Song Yu, Song Xiao-Dong, Jiang Hong, Guo Zhao-Bing, Guo Qing-Hai
Key Lab of Urban Environment and Health, Institute of Urban Environment, Chinese Academy of Sciences, Xiamen 361021, China.
Guang Pu Xue Yu Guang Pu Fen Xi. 2010 Apr;30(4):1075-9.
Chlorophyll is a very important indictor for the eutrophication status of lake water body. Using remotely sensed data to achieve real-time dynamic monitoring of the spatial distribution of chlorophyll has great importance. This paper aims to find the best band for the hyperspectral ratio model of chlorophyll-a, and take advantage of this model to implement remote sensing retrieval of algae in Taihu Lake. By the analysis of the spectral reflectance and water quality sampling data of the surface water body, the regression model between the ratio of reflectance and chlorophyll-a was built, and it was showed that the ratio model between the wavelengths around 700 and 625 nm had a relatively high coefficient value of determination (R2), while the ratio model constructed with 710 nm and visible wavelengths showed a descended R2 following with the increment of the visible wavelengths. Combined with in-situ water samplings analysis and spectral reflectance measurement, the results showed that it's possible to retrieve algae water body using the MODIS green index (GI). The spatial distributions of chlorophyll-a and algae in Taihu Lake were extracted successfully using MODIS data with the algorithm developed in this paper.
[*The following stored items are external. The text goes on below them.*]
(** X16.  A location that starts with a coordinate pair is never taken for
    an entity id: the new sensor keeps it as a fixed location and follows no
    entity for it. *)
Theorem coordinates_are_not_an_entity_id
        (name app_id app_code origin destination : string) (min_distance : Z) :
  Spec.coordinates_prefix origin = true ->
  let s := new_sensor name app_id app_code origin destination min_distance in
  _origin_entity_id s = None /\ _origin s = Some origin.
Proof.
  intros H. apply COORD_PATTERN_match_complete in H.
  apply matched_text_starts_with_a_digit in H as (c & s' & -> & Hc).
  simpl. now rewrite (digit_is_not_trackable c s' Hc).
Qed.

Lemma coordinates_are_not_an_entity_id_witness :
  let s := new_sensor "n" "id" "code" "52.1,4.3" "sensor.place" 100 in
  _origin_entity_id s = None /\ _origin s = Some "52.1,4.3".
Proof.
  apply (coordinates_are_not_an_entity_id "n" "id" "code" "52.1,4.3" "sensor.place" 100).
  reflexivity.
Defined.

(** ** The manual update service *)

Lemma option_string_eqb_spec (a b : option string) :
  Bool.reflect (a = b) (option_string_eqb a b).
Proof.
  destruct a as [x|], b as [y|]; simpl; try (constructor; congruence).
  destruct (String.eqb_spec x y); constructor; congruence.
Qed.

(** X17.  The service changes no sensor but those whose entity id is the
    one asked for: the registry keeps its length, its order and its entity
    ids, and every other sensor is as before, whether the handler returns or
    raises. *)
Theorem update_service_leaves_other_sensors
        vincenty parse_duration_str (w : World) (entity_id : option string)
        (registry : list Entry) :
  Forall2 (fun e e' =>
             sensor_entity_id e' = sensor_entity_id e /\
             (sensor_entity_id e <> entity_id -> e' = e))
          registry
          (entries (update_service vincenty parse_duration_str w entity_id registry)).
Proof.
  unfold update_service. generalize (@nil Request) as log.
  induction registry as [|e registry IH]; intros log; simpl; [constructor|].
  assert (Hrefl : Forall2 (fun e e' : Entry =>
             sensor_entity_id e' = sensor_entity_id e /\
             (sensor_entity_id e <> entity_id -> e' = e)) registry registry).
  { clear. induction registry; constructor; auto. }
  destruct (option_string_eqb_spec (sensor_entity_id e) entity_id) as [He|He].
  - destruct (update _ _ _ _) as [[[]|exc] m']; simpl; constructor;
      try (split; [reflexivity | intros H; now contradiction H]);
      [apply IH | exact Hrefl].
  - simpl. constructor; [now split | apply IH].
Qed.

(** X18.  Asked for an entity id that no sensor of the registry has, the
    service returns normally and has done nothing: no sensor is updated, no
    request is sent, no state refresh is scheduled. *)
Theorem update_service_of_an_unknown_entity
        vincenty parse_duration_str (w : World) (entity_id : option string)
        (registry : list Entry) :
  (forall e, In e registry -> sensor_entity_id e <> entity_id) ->
  update_service vincenty parse_duration_str w entity_id registry =
    {| entries := registry; sent := []; scheduled := []; outcome := Ok tt |}.
Proof.
  unfold update_service. generalize (@nil Request) as log.
  induction registry as [|e registry IH]; intros log H; simpl; [reflexivity|].
  destruct (option_string_eqb_spec (sensor_entity_id e) entity_id) as [He|_].
  - exfalso. apply (H e); [now left | exact He].
  - rewrite IH by (intros x Hx; apply H; now right). reflexivity.
Qed.

Lemma update_service_of_an_unknown_entity_witness :
  let s := new_sensor "n" "id" "code" "52.1,4.3" "48.8,2.3" 100 in
  let registry := [{| sensor_entity_id := Some "sensor.here"; sensor := s |};
                   {| sensor_entity_id := None; sensor := s |}] in
  update_service vincenty_example parse_duration_basic
                 (answering [] (route "PT25M")) (Some "sensor.other") registry
  = {| entries := registry; sent := []; scheduled := []; outcome := Ok tt |}.
Proof.
  intros s registry.
  apply (update_service_of_an_unknown_entity vincenty_example parse_duration_basic
           (answering [] (route "PT25M")) (Some "sensor.other") registry).
  intros e [<- | [<- | []]]; discriminate.
Defined.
叶绿素是湖泊水体富营养化状况的一个非常重要的指标。利用遥感数据实现对叶绿素空间分布的实时动态监测具有重要意义。本文旨在寻找叶绿素a高光谱比值模型的最佳波段,并利用该模型实现太湖藻类的遥感反演。通过对地表水光谱反射率和水质采样数据的分析,建立了反射率比值与叶绿素a之间的回归模型,结果表明,700nm左右与625nm左右波长的比值模型具有较高的决定系数(R2),而由710nm与可见光波段构建的比值模型随着可见光波段的增加R2呈下降趋势。结合现场水样分析和光谱反射率测量,结果表明利用MODIS绿度指数(GI)反演藻华水体是可行的。利用本文开发的算法成功提取了太湖叶绿素a和藻类的空间分布。